TASK STATEMENT: Word for word, restate the lines from the start of the data down to the line with "(** Values that", both included.

====

(** * Cache-consistency strategies of [app.py]: a shallow embedding.

    The Flask application coordinates a Redis cache with an SQLite table
    through five read/write strategies and a write-back worker thread.
    The embedding below follows [src/app.py] function by function.  The two
    external services are modelled by their observable state (the Redis
    key space, the committed [products] table), a log of the commands sent
    to them, and a fault plan that says which command raises.  Python
    exceptions are the [Raised] outcomes of a state-and-error monad.
    Threads are interleaved at the level of whole calls: a request
    handler runs a strategy function to its end, the write-back worker
    runs one pass of its loop body at a time. *)

From Stdlib Require Import ZArith QArith Lia.
From stdpp Require Import base option list strings gmap pretty.

Set Warnings "-register-all".
Local Open Scope string_scope.
Local Open Scope Z_scope.

(** ** Python values *)

(** Values that travel as JSON: request bodies, cached documents, column
    values.  A float is carried by its [repr] (two floats are equal exactly
    when their shortest representations are), a dict by its items in
    insertion order.  [JNull] is Python's [None]. *)
Inductive json :=
| JNull
| JBool (b : bool)
| JInt (n : Z)
| JFloat (repr : string)
| JStr (s : string)
| JList (elems : list json)
| JDict (fields : list (string * json)).

Definition dict : Type := list (string * json).

(** Python truth value, as tested by [if product:] and [not product_data]. *)
Definition truthy (j : json) : bool :=
  match j with
  | JNull => false
  | JBool b => b
  | JInt n => negb (n =? 0)
  | JFloat r => negb (String.eqb r "0.0" || String.eqb r "-0.0")
  | JStr s => negb (String.eqb s "")
  | JList l => match l with [] => false | _ => true end
  | JDict d => match d with [] => false | _ => true end
  end.

Fixpoint dict_lookup (k : string) (d : dict) : option json :=
  match d with
  | [] => None
  | (k', v) :: d' => if String.eqb k k' then Some v else dict_lookup k d'
  end.

(** [d.get(k)]: the value, or [None] when the key is absent. *)
Definition dict_get (k : string) (d : dict) : json :=
  default JNull (dict_lookup k d).

(** [k in d]. *)
Definition dict_contains (k : string) (d : dict) : bool :=
  match dict_lookup k d with Some _ => true | None => false end.

(** [x is None]. *)
Definition is_none (j : json) : bool :=
  match j with JNull => true | _ => false end.

(** [repr(x)] and [str(x)], the latter being what an f-string inserts.
    String escapes inside [repr] of a [str] are not rendered. *)
Fixpoint py_repr (j : json) : string :=
  match j with
  | JNull => "None"
  | JBool true => "True"
  | JBool false => "False"
  | JInt n => pretty n
  | JFloat r => r
  | JStr s => "'" +:+ s +:+ "'"
  | JList l => "[" +:+ String.concat ", " (map py_repr l) +:+ "]"
  | JDict d =>
      "{" +:+ String.concat ", "
                (map (fun kv => "'" +:+ fst kv +:+ "': " +:+ py_repr (snd kv)) d)
          +:+ "}"
  end.

Definition py_str (j : json) : string :=
  match j with
  | JStr s => s
  | _ => py_repr j
  end.

(** A Redis string value, up to JSON decoding: the text of a document
    ([json.dumps] produces one, [json.loads] gives the document back), the
    empty string, or a non-empty string that [json.loads] rejects. *)
Inductive payload :=
| Encoded (doc : json)
| EmptyText
| Garbage.

Definition json_dumps (product_data : dict) : payload := Encoded (JDict product_data).

(** [if cached_data:] on a [str]. *)
Definition payload_truthy (p : payload) : bool :=
  match p with
  | EmptyText => false
  | _ => true
  end.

====

RESPONSE TO THE TASK:
(** * Cache-consistency strategies of [app.py]: a shallow embedding.

    The Flask application coordinates a Redis cache with an SQLite table
    through five read/write strategies and a write-back worker thread.
    The embedding below follows [src/app.py] function by function.  The two
    external services are modelled by their observable state (the Redis
    key space, the committed [products] table), a log of the commands sent
    to them, and a fault plan that says which command raises.  Python
    exceptions are the [Raised] outcomes of a state-and-error monad.
    Threads are interleaved at the level of whole calls: a request
    handler runs a strategy function to its end, the write-back worker
    runs one pass of its loop body at a time. *)

From Stdlib Require Import ZArith QArith Lia.
From stdpp Require Import base option list strings gmap pretty.

Set Warnings "-register-all".
Local Open Scope string_scope.
Local Open Scope Z_scope.

(** ** Python values *)

(** Values that travel as JSON: request bodies, cached documents, column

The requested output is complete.